**Stored data**
====

(** On the path of [process_message] the new text is in the request at
    least twice: once read back from the store, once added by
    [build_messages]. *)
Lemma request_repeats_new_message e u text h :
  2 ≤ occurrences text (request e u text h).
Proof.
  unfold request. rewrite build_messages_eq. simpl.
  destruct (get_update_snoc u "user" text h) as [kept ->].
  rewrite fmap_app. simpl.
  change (?x :: ?l) with ([x] ++ l).
  rewrite !occurrences_app.
  assert (occurrences text [turn_message ("user", text)] = 1) as ->.
  { unfold occurrences, turn_message. simpl.
    by rewrite filter_cons_True, filter_nil. }
  assert (occurrences text [mkMessage "user" text] = 1) as ->.
  { unfold occurrences. by rewrite filter_cons_True, filter_nil. }
  lia.
Qed.

End assembly_facts.

(** C3.  Whatever the store holds, the request built for a user is one
    system-role entry, then the user's stored turns in their stored order,
    then a user-role entry whose content is the new message; and when no
    stored turn of that user has the system role (as in every store the
    handlers produce), that first entry is the only system-role entry of the
    whole request. *)
Theorem build_messages_shape
    (e : Env) (user_id : Z) (new_message : string) (h : gmap Z (list Turn)) :
  let messages := (build_messages e user_id new_message h).1 in
  (∃ system_message,
      role system_message = "system"
      ∧ messages = system_message :: (turn_message <$> get user_id h)
                     ++ [mkMessage "user" new_message])
  ∧ last messages = Some (mkMessage "user" new_message)
  ∧ (Forall (fun t => t.1 ≠ "system") (get user_id h) →
     system_entries messages = 1).
Proof.
  intros messages. subst messages. rewrite build_messages_eq. cbn [fst].
  split; [|split].
  - eexists. split; [|reflexivity]. reflexivity.
  - by rewrite app_comm_cons, last_snoc.
  - intros Hroles. unfold system_entries.
    rewrite filter_cons_True by done.
    rewrite filter_app, (system_entries_history _ Hroles).
    by rewrite filter_cons_False, filter_nil.
Qed.

(** The shape at a store with two turns for user 1. *)
Lemma build_messages_shape_witness :
  system_entries
    (build_messages env_up 1%Z "And now?"
       (<[1%Z := [("user", "Hello"); ("assistant", "Hi there!")]]> ∅)).1 = 1.
Proof.
  apply (build_messages_shape env_up 1%Z "And now?"
           (<[1%Z := [("user", "Hello"); ("assistant", "Hi there!")]]> ∅)).
  rewrite get_insert. repeat constructor; simpl; discriminate.
Defined.

(** C7, as the code has it.  When [SYSTEM_PROMPT] is unset, the content of
    the system entry starts with the default ["You are a helpful
    assistant."]; when it is set to the empty string nothing is substituted:
    the content is the date sentence alone, starting with a blank. *)
Theorem default_prompt_when_unset
    (e : Env) (user_id : Z) (new_message : string) (h : gmap Z (list Turn)) :
  ∃ system_message,
    head (build_messages e user_id new_message h).1 = Some system_message
    ∧ role system_message = "system"
    ∧ (SYSTEM_PROMPT e = None →
       String.prefix "You are a helpful assistant." (content system_message) = true)
    ∧ (SYSTEM_PROMPT e = Some "" →
       content system_message = time_aware_prompt "" (date_str e) (time_str e)
       ∧ String.prefix " The current date is " (content system_message) = true).
Proof.
  rewrite build_messages_eq. cbn [fst head]. eexists. split; [reflexivity|].
  cbn [role content]. split; [done|]. split.
  - intros ->. cbn [getenv]. apply prefix_append.
  - intros ->. cbn [getenv]. split; [done|]. apply (prefix_append " The current date is ").
Qed.

(** Both halves at sample surroundings. *)
Lemma default_prompt_when_unset_witness :
  (∃ m, head (build_messages env_up 1%Z "Hello" ∅).1 = Some m
        ∧ String.prefix "You are a helpful assistant." (content m) = true)
  ∧ (∃ m, head (build_messages env_empty_prompt 1%Z "Hello" ∅).1 = Some m
          ∧ String.prefix " The current date is " (content m) = true).
Proof.
  split.
  - destruct (default_prompt_when_unset env_up 1%Z "Hello" ∅)
      as (m & Hm & _ & Hunset & _).
    exists m. split; [exact Hm|]. apply Hunset. reflexivity.
  - destruct (default_prompt_when_unset env_empty_prompt 1%Z "Hello" ∅)
      as (m & Hm & _ & _ & Hempty).
    exists m. split; [exact Hm|]. apply Hempty. reflexivity.
Defined.

(** C7 as stated fails for the empty string: with [SYSTEM_PROMPT] set to
    [""] the system content does not start with the default. *)
Lemma empty_prompt_gets_no_default :
  SYSTEM_PROMPT env_empty_prompt = Some ""
  ∧ ∃ system_message,
      head (build_messages env_empty_prompt 1%Z "Hello" ∅).1 = Some system_message
      ∧ String.prefix "You are a helpful assistant." (content system_message) = false.
Proof. split; [reflexivity|]. eexists. split; reflexivity. Qed.

(** C1 at a fresh user who sends "Hello": after the user turn is stored,
    the request built from the store and the same text holds the user entry
    for "Hello" twice. *)
Theorem request_holds_new_message_twice :
  request env_up 1%Z "Hello" ∅
  = [ mkMessage "system"
        "You are a helpful assistant. The current date is Wednesday, November 04, 2026 and the time is 9:05 AM Pacific Time.";
      mkMessage "user" "Hello";
      mkMessage "user" "Hello" ]
  ∧ occurrences "Hello" (request env_up 1%Z "Hello" ∅) = 2.
Proof. split; vm_compute; reflexivity. Qed.

(** ** Runs and what they keep *)

Section run_facts.
Context {P : gmap Z (list Turn) → Prop}.

Lemma keeps_ret {A} (a : A) : keeps P (ret a).
Proof. by intros w. Qed.

Lemma keeps_raise {A} : keeps P (@raise A).
Proof. by intros w. Qed.

Lemma keeps_bind {A B} (m : Run A) (k : A → Run B) :
  keeps P m → (∀ a, keeps P (k a)) → keeps P (bind m k).
Proof.
  intros Hm Hk w Hw. unfold bind. specialize (Hm w Hw).
  destruct (m w) as [w' [a|]]; simpl in *; [by apply Hk | done].
Qed.

Lemma keeps_try_except {A} (body handler : Run A) :
  keeps P body → keeps P handler → keeps P (try_except body handler).
Proof.
  intros Hb Hh w Hw. unfold try_except. specialize (Hb w Hw).
  destruct (body w) as [w' [a|]]; simpl in *; [done | by apply Hh].
Qed.

Lemma keeps_with_store {A} (f : gmap Z (list Turn) → A * gmap Z (list Turn)) :
  (∀ h, P h → P (f h).2) → keeps P (with_store f).
Proof.
  intros Hf w Hw. unfold with_store. specialize (Hf _ Hw).
  by destruct (f (conversation_history w)).
Qed.

Lemma keeps_with_history f : (∀ h, P h → P (f h)) → keeps P (with_history f).
Proof. intros Hf. by apply keeps_with_store. Qed.

Lemma keeps_transport e c : keeps P (transport e c).
Proof. by intros w. Qed.

Lemma keeps_guard ok : keeps P (guard ok).
Proof. destruct ok; [apply keeps_ret | apply keeps_raise]. Qed.

Lemma keeps_from_option {A} (o : option A) : keeps P (from_option o).
Proof. destruct o; [apply keeps_ret | apply keeps_raise]. Qed.

Lemma keeps_create_temp_file e : keeps P (create_temp_file e).
Proof.
  apply keeps_bind; [apply keeps_from_option|]. by intros name w.
Qed.

Lemma keeps_os_unlink name : keeps P (os_unlink name).
Proof. intros w Hw. unfold os_unlink. by case_decide. Qed.

End run_facts.

Create HintDb keeps.
#[local] Hint Resolve keeps_ret keeps_raise keeps_bind keeps_try_except
  keeps_with_store keeps_with_history keeps_transport keeps_guard
  keeps_from_option keeps_create_temp_file keeps_os_unlink : keeps.

Section handler_facts.
Context (P : gmap Z (list Turn) → Prop) (user_id : Z).
Hypothesis P_update : ∀ r c h,
  stored_role r → P h → P (update_conversation_history user_id r c h).
Hypothesis P_clear : ∀ h, P h → P (list_clear user_id h).
Hypothesis P_read : ∀ h, P h → P (getitem user_id h).2.

Lemma keeps_process_message e text : keeps P (process_message e user_id text).
Proof using P_update P_read.
  unfold process_message.
  apply keeps_bind; [apply keeps_with_history; intros; apply P_update; [by left|done]|].
  intros _. apply keeps_bind.
  { apply keeps_with_store. intros h Hh. rewrite build_messages_eq. by apply P_read. }
  intros messages. apply keeps_bind; [auto with keeps|].
  intros ai. apply keeps_bind; [|auto with keeps].
  apply keeps_with_history; intros; apply P_update; [by right|done].
Qed.

Lemma keeps_start e : keeps P (start e user_id).
Proof using P_clear. unfold start. auto with keeps. Qed.

Lemma keeps_clear_history e : keeps P (clear_history e user_id).
Proof using P_clear. unfold clear_history. auto with keeps. Qed.

Lemma keeps_help_command e : keeps P (help_command e user_id).
Proof using Type. unfold help_command. auto with keeps. Qed.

====

**EXERCISE OBJECTIVE**
From the data above, reproduce word for word the lines running from the line with "apply keeps_with_store. intros" to the line with "Proof using P_clear. unfold start.", ends included.

**SOLUTION TO THIS EXERCISE**
  { apply keeps_with_store. intros h Hh. rewrite build_messages_eq. by apply P_read. }
  intros messages. apply keeps_bind; [auto with keeps|].
  intros ai. apply keeps_bind; [|auto with keeps].
  apply keeps_with_history; intros; apply P_update; [by right|done].
Qed.

Lemma keeps_start e : keeps P (start e user_id).
Proof using P_clear. unfold start. auto with keeps. Qed.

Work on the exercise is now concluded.